- **Exercise**
Copy each line below in which the word "with" occurs.

(Stored items)
————————
Lemma any_to_free_run s b : tables_ok s -> in_tables s b -> ATB_ANY_TO_FREE b s = Some (tt, put_kind b AT_FREE s).
Proof. intros Hb Hi. apply table_update_run; [done..|]. intros a Ha _. by destruct (byte_fields a b b Ha) as (_ & H & _). Qed.

Lemma kind_byte s b a : gc_tables s !! (b / 4)%nat = Some a -> atb_kind a b = kind s b.
Proof. intros E. unfold kind. by rewrite E. Qed.

Lemma free_to_head_run s b : tables_ok s -> in_tables s b -> kind s b = AT_FREE -> ATB_FREE_TO_HEAD b s = Some (tt, put_kind b AT_HEAD s).
Proof.
  intros Hb Hi Hk. apply table_update_run; [done..|]. intros a Ha Ea. destruct (byte_fields a b b Ha) as (_ & _ & H & _).
  apply H. by rewrite (kind_byte _ _ _ Ea).
Qed.

Lemma free_to_tail_run s b : tables_ok s -> in_tables s b -> kind s b = AT_FREE -> ATB_FREE_TO_TAIL b s = Some (tt, put_kind b AT_TAIL s).
Proof.
  intros Hb Hi Hk. apply table_update_run; [done..|]. intros a Ha Ea. destruct (byte_fields a b b Ha) as (_ & _ & H & _).
  apply H. by rewrite (kind_byte _ _ _ Ea).
Qed.

Lemma head_to_mark_run s b : tables_ok s -> in_tables s b -> ATB_HEAD_TO_MARK b s = Some (tt, put_kind b AT_MARK s).
Proof. intros Hb Hi. apply table_update_run; [done..|]. intros a Ha _. by destruct (byte_fields a b b Ha) as (_ & _ & _ & H & _). Qed.

Lemma mark_to_head_run s b : tables_ok s -> in_tables s b -> kind s b = AT_MARK -> ATB_MARK_TO_HEAD b s = Some (tt, put_kind b AT_HEAD s).
Proof.
  intros Hb Hi Hk. apply table_update_run; [done..|]. intros a Ha Ea. destruct (byte_fields a b b Ha) as (_ & _ & _ & _ & H & _).
  apply H. by rewrite (kind_byte _ _ _ Ea).
Qed.

(** ** Heaps *)

(** The layout that [gc_init] makes: it does not change. *)
Record heap_wf s : Prop := {
  h_bytes : tables_ok s;
  h_len : (gc_alloc_table_byte_len s + (gc_alloc_table_byte_len s * 4 + 7) / 8 = length (gc_tables s))%nat;
  h_pos : gc_alloc_table_byte_len s <> 0%nat;
  h_pool : length (gc_pool s) = (total_blocks s * WORDS_PER_BLOCK)%nat;
  h_start : 0 < gc_pool_start s /\ gc_pool_start s mod BYTES_PER_BLOCK = 0 }.

(** A tail follows a block of its chain.  The last clause is about the two bits
    after the allocation table, the finaliser bits of blocks 0 and 1, which the
    loops over a chain that ends with the heap read as a kind. *)
Record heap_ok s : Prop := {
  h_wf : heap_wf s;
  h_first : kind s 0 <> AT_TAIL;
  h_tail b : (S b < total_blocks s)%nat -> kind s (S b) = AT_TAIL -> kind s b <> AT_FREE;
  h_guard : kind s (total_blocks s) <> AT_TAIL }.

Lemma heap_in_tables s b : heap_wf s -> (b <= total_blocks s)%nat -> in_tables s b.
Proof.
  intros H Hb. unfold in_tables. rewrite <- (h_len _ H). pose proof (h_pos _ H). unfold total_blocks, BLOCKS_PER_ATB in Hb.
  assert (b / 4 <= gc_alloc_table_byte_len s)%nat by (apply Nat.Div0.div_le_upper_bound; lia).
  assert (1 <= (gc_alloc_table_byte_len s * 4 + 7) / 8)%nat by (apply Nat.div_le_lower_bound; lia). lia.
Qed.

Lemma bpb_pos : 0 < BYTES_PER_BLOCK.
Proof. unfold BYTES_PER_BLOCK. pose proof bytes_per_word_pos. pose proof words_per_block_pos. nia. Qed.

Lemma block_size : BYTES_PER_BLOCK = 2 ^ BLOCK_LOG.
Proof. apply block_pow2. Qed.

Lemma block_mask x : Z.land x (BYTES_PER_BLOCK - 1) = x mod BYTES_PER_BLOCK.
Proof. rewrite block_size. apply (land_ones_wrap BLOCK_LOG), block_log_pos. Qed.

Lemma block_align x : Z.land x (Z.lnot (BYTES_PER_BLOCK - 1)) = x - x mod BYTES_PER_BLOCK.
Proof.
  rewrite <- block_mask, <- (Z.ldiff_land x). apply Z.add_move_r. rewrite Z.add_comm.
  pose proof (Z.add_lor_land (Z.land x (BYTES_PER_BLOCK - 1)) (Z.ldiff x (BYTES_PER_BLOCK - 1))) as H.
  replace (Z.land (Z.land x (BYTES_PER_BLOCK - 1)) (Z.ldiff x (BYTES_PER_BLOCK - 1))) with 0 in H.
  - rewrite Z.add_0_r in H. rewrite <- H. apply Z.bits_inj'. intros i Hi.
    rewrite Z.lor_spec, Z.land_spec, Z.ldiff_spec by lia. by destruct (Z.testbit x i), (Z.testbit (BYTES_PER_BLOCK - 1) i).
  - symmetry. apply Z.bits_inj'. intros i Hi. rewrite Z.bits_0, !Z.land_spec, Z.ldiff_spec by lia.
    by destruct (Z.testbit x i), (Z.testbit (BYTES_PER_BLOCK - 1) i).
Qed.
————————
- **Answer below**
    loops over a chain that ends with the heap read as a kind. *)
  replace (Z.land (Z.land x (BYTES_PER_BLOCK - 1)) (Z.ldiff x (BYTES_PER_BLOCK - 1))) with 0 in H.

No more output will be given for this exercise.